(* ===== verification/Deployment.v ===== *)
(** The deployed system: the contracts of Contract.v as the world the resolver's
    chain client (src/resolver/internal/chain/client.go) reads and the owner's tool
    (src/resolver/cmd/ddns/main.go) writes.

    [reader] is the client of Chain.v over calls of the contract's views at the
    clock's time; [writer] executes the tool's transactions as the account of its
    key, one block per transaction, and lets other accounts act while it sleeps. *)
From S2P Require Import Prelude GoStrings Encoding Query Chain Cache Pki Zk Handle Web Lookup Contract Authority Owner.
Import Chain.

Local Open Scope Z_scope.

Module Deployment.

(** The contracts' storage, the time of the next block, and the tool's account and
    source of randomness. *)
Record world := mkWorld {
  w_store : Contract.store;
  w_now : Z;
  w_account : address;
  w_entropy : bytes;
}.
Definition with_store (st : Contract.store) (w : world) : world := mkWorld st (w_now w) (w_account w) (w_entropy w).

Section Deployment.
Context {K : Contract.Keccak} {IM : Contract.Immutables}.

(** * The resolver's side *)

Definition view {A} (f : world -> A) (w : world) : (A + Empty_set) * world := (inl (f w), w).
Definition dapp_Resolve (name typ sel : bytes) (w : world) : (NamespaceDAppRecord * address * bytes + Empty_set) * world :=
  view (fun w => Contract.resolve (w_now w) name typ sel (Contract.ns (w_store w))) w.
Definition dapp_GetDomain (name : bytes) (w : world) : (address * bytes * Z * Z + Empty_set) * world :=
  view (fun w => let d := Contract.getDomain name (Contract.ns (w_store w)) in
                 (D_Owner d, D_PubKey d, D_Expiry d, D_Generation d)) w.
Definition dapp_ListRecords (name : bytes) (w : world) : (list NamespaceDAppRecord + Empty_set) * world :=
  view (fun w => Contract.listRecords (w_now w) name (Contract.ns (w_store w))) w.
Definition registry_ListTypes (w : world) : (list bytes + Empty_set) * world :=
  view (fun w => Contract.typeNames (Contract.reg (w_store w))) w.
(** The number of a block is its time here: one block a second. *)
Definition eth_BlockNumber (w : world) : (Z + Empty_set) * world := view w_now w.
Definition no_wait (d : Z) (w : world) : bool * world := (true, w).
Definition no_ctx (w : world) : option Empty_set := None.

· · · ·

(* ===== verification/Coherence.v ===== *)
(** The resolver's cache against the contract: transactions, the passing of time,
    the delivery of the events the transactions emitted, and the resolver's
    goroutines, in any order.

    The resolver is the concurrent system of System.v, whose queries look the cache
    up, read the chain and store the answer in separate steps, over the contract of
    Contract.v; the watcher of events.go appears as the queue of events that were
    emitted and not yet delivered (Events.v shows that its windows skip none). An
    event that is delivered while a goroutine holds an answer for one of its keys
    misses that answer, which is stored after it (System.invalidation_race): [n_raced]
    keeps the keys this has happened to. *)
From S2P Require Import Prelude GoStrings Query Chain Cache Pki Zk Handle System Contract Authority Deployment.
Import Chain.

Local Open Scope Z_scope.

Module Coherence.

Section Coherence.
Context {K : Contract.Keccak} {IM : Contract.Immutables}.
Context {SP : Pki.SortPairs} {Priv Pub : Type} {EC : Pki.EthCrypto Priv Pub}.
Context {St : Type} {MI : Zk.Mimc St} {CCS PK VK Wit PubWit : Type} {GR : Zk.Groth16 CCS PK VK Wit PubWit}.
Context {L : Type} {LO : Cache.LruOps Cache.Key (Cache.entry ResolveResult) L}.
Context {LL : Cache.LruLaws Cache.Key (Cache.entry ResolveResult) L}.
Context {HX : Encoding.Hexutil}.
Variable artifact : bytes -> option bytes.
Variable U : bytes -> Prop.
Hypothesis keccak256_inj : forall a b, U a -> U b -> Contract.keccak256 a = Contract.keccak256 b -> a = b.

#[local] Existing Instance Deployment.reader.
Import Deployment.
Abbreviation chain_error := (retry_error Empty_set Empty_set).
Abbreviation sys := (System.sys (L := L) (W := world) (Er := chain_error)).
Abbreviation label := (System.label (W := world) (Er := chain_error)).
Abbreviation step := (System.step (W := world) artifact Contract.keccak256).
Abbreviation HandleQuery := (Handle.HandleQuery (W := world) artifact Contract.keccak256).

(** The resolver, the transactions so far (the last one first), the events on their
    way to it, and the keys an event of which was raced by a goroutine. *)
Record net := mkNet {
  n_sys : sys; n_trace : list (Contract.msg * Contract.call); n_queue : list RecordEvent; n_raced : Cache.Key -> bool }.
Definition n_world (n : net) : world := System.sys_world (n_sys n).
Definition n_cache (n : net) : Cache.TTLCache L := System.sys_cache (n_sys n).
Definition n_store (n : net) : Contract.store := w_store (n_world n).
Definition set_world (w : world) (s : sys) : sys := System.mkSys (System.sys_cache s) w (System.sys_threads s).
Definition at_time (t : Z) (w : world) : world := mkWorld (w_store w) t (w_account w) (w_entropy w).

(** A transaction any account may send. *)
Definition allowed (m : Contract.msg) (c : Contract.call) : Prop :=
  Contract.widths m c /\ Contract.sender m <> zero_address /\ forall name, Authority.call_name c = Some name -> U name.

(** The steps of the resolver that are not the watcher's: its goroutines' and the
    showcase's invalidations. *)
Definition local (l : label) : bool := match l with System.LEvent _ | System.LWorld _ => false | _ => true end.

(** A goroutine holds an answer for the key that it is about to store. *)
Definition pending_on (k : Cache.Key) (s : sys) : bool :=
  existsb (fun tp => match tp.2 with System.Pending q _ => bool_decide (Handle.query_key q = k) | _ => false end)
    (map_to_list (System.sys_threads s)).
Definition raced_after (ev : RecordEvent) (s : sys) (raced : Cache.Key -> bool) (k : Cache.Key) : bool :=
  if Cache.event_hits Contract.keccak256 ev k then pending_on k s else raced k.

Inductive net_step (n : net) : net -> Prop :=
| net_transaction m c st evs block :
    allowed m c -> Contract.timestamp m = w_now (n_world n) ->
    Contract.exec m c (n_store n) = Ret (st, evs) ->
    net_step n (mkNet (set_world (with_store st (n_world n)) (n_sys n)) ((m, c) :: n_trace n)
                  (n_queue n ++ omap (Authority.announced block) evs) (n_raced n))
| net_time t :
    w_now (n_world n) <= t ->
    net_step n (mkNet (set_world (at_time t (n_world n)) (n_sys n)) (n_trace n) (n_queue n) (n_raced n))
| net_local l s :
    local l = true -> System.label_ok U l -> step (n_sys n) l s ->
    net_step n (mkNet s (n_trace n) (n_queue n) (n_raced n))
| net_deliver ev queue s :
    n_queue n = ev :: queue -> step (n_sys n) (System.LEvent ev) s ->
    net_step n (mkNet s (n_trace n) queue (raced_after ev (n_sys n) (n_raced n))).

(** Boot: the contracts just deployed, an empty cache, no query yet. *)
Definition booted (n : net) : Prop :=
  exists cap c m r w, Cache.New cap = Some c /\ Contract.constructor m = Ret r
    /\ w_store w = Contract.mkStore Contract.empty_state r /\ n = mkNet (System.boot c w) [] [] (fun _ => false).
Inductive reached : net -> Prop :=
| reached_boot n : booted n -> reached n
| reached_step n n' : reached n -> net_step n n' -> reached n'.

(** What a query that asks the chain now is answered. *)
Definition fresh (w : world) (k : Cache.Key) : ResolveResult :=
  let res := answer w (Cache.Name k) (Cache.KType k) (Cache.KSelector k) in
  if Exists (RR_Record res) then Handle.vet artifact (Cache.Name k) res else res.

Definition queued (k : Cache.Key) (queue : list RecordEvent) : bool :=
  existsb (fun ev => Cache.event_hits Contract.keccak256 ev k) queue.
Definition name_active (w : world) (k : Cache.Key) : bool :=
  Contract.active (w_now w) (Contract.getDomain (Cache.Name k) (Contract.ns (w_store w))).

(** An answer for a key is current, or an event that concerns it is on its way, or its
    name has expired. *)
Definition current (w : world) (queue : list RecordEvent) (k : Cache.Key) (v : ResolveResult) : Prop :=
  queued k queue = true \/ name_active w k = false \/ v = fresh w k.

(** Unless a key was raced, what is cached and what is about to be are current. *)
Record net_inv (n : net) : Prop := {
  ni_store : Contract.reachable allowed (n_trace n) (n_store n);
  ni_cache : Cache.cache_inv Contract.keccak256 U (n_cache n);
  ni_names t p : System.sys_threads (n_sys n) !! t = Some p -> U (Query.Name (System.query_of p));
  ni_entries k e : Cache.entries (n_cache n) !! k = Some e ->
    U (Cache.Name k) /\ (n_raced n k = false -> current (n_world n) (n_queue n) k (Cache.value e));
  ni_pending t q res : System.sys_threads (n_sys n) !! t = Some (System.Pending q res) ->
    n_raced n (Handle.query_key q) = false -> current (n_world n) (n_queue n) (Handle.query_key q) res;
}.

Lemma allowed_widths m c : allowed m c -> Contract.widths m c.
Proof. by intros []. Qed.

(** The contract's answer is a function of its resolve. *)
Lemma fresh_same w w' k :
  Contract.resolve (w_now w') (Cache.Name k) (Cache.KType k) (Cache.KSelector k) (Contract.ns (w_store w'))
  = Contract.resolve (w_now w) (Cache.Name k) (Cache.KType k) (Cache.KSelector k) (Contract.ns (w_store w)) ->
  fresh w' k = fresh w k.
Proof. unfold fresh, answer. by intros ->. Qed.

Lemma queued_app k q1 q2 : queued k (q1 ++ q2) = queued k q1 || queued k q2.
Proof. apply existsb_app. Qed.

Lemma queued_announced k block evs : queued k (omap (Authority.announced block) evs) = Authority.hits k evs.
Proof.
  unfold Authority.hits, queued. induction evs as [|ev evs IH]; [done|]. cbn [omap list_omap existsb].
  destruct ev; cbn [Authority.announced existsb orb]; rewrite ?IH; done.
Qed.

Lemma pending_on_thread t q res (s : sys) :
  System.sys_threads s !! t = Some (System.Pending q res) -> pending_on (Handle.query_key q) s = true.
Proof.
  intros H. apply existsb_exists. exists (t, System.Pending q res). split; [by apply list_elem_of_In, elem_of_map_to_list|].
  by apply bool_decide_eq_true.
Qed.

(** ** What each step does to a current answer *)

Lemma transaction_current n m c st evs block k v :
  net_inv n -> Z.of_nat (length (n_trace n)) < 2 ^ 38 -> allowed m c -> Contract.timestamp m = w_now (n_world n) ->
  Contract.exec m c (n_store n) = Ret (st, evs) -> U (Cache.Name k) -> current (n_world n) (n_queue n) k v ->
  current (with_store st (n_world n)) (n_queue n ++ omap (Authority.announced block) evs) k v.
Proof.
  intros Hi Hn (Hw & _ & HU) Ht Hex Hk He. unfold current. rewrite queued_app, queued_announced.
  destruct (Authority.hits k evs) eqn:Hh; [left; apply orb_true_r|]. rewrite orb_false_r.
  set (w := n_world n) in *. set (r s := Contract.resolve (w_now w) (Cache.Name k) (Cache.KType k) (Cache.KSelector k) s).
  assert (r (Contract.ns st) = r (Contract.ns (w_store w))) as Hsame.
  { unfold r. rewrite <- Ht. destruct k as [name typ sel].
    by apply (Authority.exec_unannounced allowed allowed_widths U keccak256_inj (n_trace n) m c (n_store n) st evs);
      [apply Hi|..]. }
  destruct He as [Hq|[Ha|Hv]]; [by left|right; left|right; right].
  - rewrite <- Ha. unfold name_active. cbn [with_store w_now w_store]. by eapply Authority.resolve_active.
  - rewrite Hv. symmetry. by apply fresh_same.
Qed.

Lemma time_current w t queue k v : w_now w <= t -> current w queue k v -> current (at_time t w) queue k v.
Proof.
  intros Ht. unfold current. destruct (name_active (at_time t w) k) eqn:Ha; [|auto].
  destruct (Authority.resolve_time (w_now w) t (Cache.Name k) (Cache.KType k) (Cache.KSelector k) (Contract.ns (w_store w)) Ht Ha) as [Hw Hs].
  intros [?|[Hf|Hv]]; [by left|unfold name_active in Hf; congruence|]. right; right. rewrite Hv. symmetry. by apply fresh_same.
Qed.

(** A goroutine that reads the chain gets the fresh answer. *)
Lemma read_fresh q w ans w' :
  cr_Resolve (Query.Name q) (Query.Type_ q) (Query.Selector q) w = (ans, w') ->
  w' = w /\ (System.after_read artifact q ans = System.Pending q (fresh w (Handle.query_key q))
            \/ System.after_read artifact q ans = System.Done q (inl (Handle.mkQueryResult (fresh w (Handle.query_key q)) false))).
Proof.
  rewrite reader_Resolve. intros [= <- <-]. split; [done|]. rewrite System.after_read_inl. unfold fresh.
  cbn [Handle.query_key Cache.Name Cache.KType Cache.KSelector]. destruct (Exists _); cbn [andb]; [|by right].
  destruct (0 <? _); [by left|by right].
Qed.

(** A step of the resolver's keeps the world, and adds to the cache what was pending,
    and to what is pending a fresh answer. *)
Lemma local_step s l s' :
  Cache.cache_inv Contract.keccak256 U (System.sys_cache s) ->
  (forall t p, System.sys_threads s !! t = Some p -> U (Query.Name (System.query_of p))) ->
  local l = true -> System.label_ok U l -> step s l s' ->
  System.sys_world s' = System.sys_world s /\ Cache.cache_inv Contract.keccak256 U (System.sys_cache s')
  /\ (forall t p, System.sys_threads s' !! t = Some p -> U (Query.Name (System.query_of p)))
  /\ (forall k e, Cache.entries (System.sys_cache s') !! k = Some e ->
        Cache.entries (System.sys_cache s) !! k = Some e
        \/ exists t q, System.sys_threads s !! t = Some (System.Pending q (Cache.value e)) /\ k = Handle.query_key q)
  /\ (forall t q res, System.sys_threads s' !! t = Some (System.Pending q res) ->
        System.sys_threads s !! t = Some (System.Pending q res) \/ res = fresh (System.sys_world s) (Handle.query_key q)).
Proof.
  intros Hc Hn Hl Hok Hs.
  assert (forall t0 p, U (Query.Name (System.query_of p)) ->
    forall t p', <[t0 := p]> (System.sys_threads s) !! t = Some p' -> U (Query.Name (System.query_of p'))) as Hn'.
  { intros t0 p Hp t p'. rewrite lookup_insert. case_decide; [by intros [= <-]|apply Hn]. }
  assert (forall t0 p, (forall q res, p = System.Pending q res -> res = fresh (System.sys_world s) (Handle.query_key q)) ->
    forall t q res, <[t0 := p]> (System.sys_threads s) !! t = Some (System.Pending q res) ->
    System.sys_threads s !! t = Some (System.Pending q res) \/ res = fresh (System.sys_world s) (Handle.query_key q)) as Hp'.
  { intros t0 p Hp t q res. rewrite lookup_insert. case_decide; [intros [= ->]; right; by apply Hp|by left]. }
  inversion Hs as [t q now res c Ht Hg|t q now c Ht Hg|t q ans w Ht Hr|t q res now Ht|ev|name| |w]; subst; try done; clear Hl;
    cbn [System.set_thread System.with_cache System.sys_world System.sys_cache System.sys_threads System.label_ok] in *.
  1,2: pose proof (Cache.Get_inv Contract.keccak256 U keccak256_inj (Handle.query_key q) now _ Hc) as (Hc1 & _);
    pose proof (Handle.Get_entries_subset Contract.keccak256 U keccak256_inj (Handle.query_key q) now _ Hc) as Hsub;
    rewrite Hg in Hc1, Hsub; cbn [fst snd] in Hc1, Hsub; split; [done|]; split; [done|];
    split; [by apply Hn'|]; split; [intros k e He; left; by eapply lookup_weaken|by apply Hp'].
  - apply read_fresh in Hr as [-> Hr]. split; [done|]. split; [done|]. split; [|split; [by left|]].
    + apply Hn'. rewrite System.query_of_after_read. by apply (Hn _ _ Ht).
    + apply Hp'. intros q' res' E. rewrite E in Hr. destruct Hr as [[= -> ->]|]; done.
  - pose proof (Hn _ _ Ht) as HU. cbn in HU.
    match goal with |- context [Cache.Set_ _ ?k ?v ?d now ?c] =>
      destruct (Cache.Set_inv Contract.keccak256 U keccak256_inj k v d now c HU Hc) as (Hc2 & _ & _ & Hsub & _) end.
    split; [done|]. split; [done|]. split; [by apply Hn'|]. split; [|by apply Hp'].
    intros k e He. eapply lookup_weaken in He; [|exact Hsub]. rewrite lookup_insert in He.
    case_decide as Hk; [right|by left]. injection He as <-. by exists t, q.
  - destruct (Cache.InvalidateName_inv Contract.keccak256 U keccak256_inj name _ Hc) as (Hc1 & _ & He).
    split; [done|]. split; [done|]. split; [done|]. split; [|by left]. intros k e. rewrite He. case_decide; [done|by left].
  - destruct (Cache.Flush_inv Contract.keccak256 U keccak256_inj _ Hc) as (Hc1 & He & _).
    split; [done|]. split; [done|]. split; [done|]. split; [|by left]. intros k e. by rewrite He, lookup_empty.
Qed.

· · · ·

* **PROBLEM DESCRIPTION**:
What lines in the listing contain "Import"? Copy them all.

* **YOUR RESPONSE**:
From S2P Require Import Prelude GoStrings Encoding Query Chain Cache Pki Zk Handle Web Lookup Contract Authority Owner.
Import Chain.
From S2P Require Import Prelude GoStrings Query Chain Cache Pki Zk Handle System Contract Authority Deployment.
Import Chain.
Import Deployment.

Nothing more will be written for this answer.